| TASK TO CARRY OUT |
Your answer must be an exact transcription of every record.

[Collected data entries]
⁂
Lemma menu_items_consistent_witness :
  itemEnabled Win32.SC_RESTORE
    (fst (showSystemMenu_sys Sample.os0 7 (mkPOINT 10 10) false false)) = Some true
  \/ itemEnabled Win32.SC_MAXIMIZE
       (fst (showSystemMenu_sys Sample.os0 7 (mkPOINT 10 10) false false)) = Some true.
Proof.
  destruct (menu_items_consistent Sample.os0 7 (mkPOINT 10 10) false false 70
              eq_refl) as (_ & H & _).
  apply H; reflexivity.
Defined.

(** * The hook table: further properties *)

(** X20.  Uninstalling the hook of a window that has no record changes
    nothing, and uninstalling twice is uninstalling once. *)
Theorem uninstall_idempotent (hwnd : Z) (p : Process) :
  (g_qtContextHash p !! hwnd = None -> uninstallSystemMenuHook hwnd p = p)
  /\ g_qtContextHash (uninstallSystemMenuHook hwnd p) !! hwnd = None
  /\ uninstallSystemMenuHook hwnd (uninstallSystemMenuHook hwnd p)
     = uninstallSystemMenuHook hwnd p.
Proof.
  assert (Habsent : forall q, g_qtContextHash q !! hwnd = None ->
                      uninstallSystemMenuHook hwnd q = q).
  { intros q E. unfold uninstallSystemMenuHook. rewrite E. reflexivity. }
  assert (Hgone : g_qtContextHash (uninstallSystemMenuHook hwnd p) !! hwnd = None).
  { unfold uninstallSystemMenuHook.
    destruct (g_qtContextHash p !! hwnd) as [d |] eqn:E; [| exact E].
    simpl. destruct (originalWindowProc d); [unfold SetWindowProc |];
      try destruct (wndProcs p !! hwnd); simpl; apply lookup_delete_eq. }
  split; [apply Habsent |]. split; [exact Hgone |].
  apply Habsent, Hgone.
Qed.

Lemma uninstall_idempotent_witness :
  uninstallSystemMenuHook 7 Sample.process0 = Sample.process0.
Proof.
  apply (proj1 (uninstall_idempotent 7 Sample.process0)). reflexivity.
Defined.

(** X21.  Installing the hook for a handle that names no window records
    nothing and changes nothing.  Installing it for a live window without
    a record puts the replacement in place and records the procedure it
    found; from then on the designated messages open the system menu, and
    every other message sent to the window still ends in the procedure it
    had before. *)
Theorem install_is_transparent (os : Os) (hwnd ctx : Z) (p : Process) :
  reachable p ->
  g_qtContextHash p !! hwnd = None ->
  let p1 := installSystemMenuHook hwnd ctx p in
  (GetWindowProc p hwnd = None -> p1 = p)
  /\ (forall orig,
        GetWindowProc p hwnd = Some orig ->
        GetWindowProc p1 hwnd = Some SystemMenuHookWindowProcPtr
        /\ g_qtContextHash p1 !! hwnd = Some (mkData (Some orig) ctx)
        /\ (forall uMsg wParam lParam,
              (forall pos kb,
                  ~ designatedTrigger os (mkData (Some orig) ctx)
                      hwnd uMsg wParam lParam pos kb) ->
              deliver os p1 hwnd uMsg wParam lParam
              = deliver os p hwnd uMsg wParam lParam)).
Proof.
  intros Hr E. cbv zeta. unfold installSystemMenuHook. rewrite E.
  unfold GetWindowProc, SetWindowProc. split.
  - intros Hw. rewrite Hw. reflexivity.
  - intros orig Hw. rewrite Hw. simpl.
    rewrite !lookup_insert_eq. split; [reflexivity |]. split; [reflexivity |].
    intros uMsg wParam lParam Hnone.
    unfold deliver, GetWindowProc, SystemMenuHookWindowProc. simpl.
    rewrite !lookup_insert_eq, Hw.
    destruct orig as [| a].
    + destruct (reachable_hookInvariant p Hr) as [_ I2].
      destruct (I2 hwnd Hw) as [d Hd]. congruence.
    + destruct (systemMenuRequest os (mkData (Some (ForeignProc a)) ctx)
                                  hwnd uMsg wParam lParam)
        as [[[|] kb] pos] eqn:Hreq; [| reflexivity].
      destruct (Hnone pos kb). now apply systemMenuRequest_true.
Qed.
⁂
| RESPONSE TO THE TASK |
Lemma menu_items_consistent_witness :
  itemEnabled Win32.SC_RESTORE
    (fst (showSystemMenu_sys Sample.os0 7 (mkPOINT 10 10) false false)) = Some true
  \/ itemEnabled Win32.SC_MAXIMIZE
       (fst (showSystemMenu_sys Sample.os0 7 (mkPOINT 10 10) false false)) = Some true.
Proof.
  destruct (menu_items_consistent Sample.os0 7 (mkPOINT 10 10) false false 70
              eq_refl) as (_ & H & _).
  apply H; reflexivity.
Defined.

(** * The hook table: further properties *)

(** X20.  Uninstalling the hook of a window that has no record changes
    nothing, and uninstalling twice is uninstalling once. *)
Theorem uninstall_idempotent (hwnd : Z) (p : Process) :
  (g_qtContextHash p !! hwnd = None -> uninstallSystemMenuHook hwnd p = p)
  /\ g_qtContextHash (uninstallSystemMenuHook hwnd p) !! hwnd = None
  /\ uninstallSystemMenuHook hwnd (uninstallSystemMenuHook hwnd p)
     = uninstallSystemMenuHook hwnd p.
Proof.
  assert (Habsent : forall q, g_qtContextHash q !! hwnd = None ->
                      uninstallSystemMenuHook hwnd q = q).
  { intros q E. unfold uninstallSystemMenuHook. rewrite E. reflexivity. }
  assert (Hgone : g_qtContextHash (uninstallSystemMenuHook hwnd p) !! hwnd = None).
  { unfold uninstallSystemMenuHook.
    destruct (g_qtContextHash p !! hwnd) as [d |] eqn:E; [| exact E].
    simpl. destruct (originalWindowProc d); [unfold SetWindowProc |];
      try destruct (wndProcs p !! hwnd); simpl; apply lookup_delete_eq. }
  split; [apply Habsent |]. split; [exact Hgone |].
  apply Habsent, Hgone.
Qed.

Lemma uninstall_idempotent_witness :
  uninstallSystemMenuHook 7 Sample.process0 = Sample.process0.
Proof.
  apply (proj1 (uninstall_idempotent 7 Sample.process0)). reflexivity.
Defined.

(** X21.  Installing the hook for a handle that names no window records
    nothing and changes nothing.  Installing it for a live window without
    a record puts the replacement in place and records the procedure it
    found; from then on the designated messages open the system menu, and
    every other message sent to the window still ends in the procedure it
    had before. *)
Theorem install_is_transparent (os : Os) (hwnd ctx : Z) (p : Process) :
  reachable p ->
  g_qtContextHash p !! hwnd = None ->
  let p1 := installSystemMenuHook hwnd ctx p in
  (GetWindowProc p hwnd = None -> p1 = p)
  /\ (forall orig,
        GetWindowProc p hwnd = Some orig ->
        GetWindowProc p1 hwnd = Some SystemMenuHookWindowProcPtr
        /\ g_qtContextHash p1 !! hwnd = Some (mkData (Some orig) ctx)
        /\ (forall uMsg wParam lParam,
              (forall pos kb,
                  ~ designatedTrigger os (mkData (Some orig) ctx)
                      hwnd uMsg wParam lParam pos kb) ->
              deliver os p1 hwnd uMsg wParam lParam
              = deliver os p hwnd uMsg wParam lParam)).
Proof.
  intros Hr E. cbv zeta. unfold installSystemMenuHook. rewrite E.
  unfold GetWindowProc, SetWindowProc. split.
  - intros Hw. rewrite Hw. reflexivity.
  - intros orig Hw. rewrite Hw. simpl.
    rewrite !lookup_insert_eq. split; [reflexivity |]. split; [reflexivity |].
    intros uMsg wParam lParam Hnone.
    unfold deliver, GetWindowProc, SystemMenuHookWindowProc. simpl.
    rewrite !lookup_insert_eq, Hw.
    destruct orig as [| a].
    + destruct (reachable_hookInvariant p Hr) as [_ I2].
      destruct (I2 hwnd Hw) as [d Hd]. congruence.
    + destruct (systemMenuRequest os (mkData (Some (ForeignProc a)) ctx)
                                  hwnd uMsg wParam lParam)
        as [[[|] kb] pos] eqn:Hreq; [| reflexivity].
      destruct (Hnone pos kb). now apply systemMenuRequest_true.
Qed.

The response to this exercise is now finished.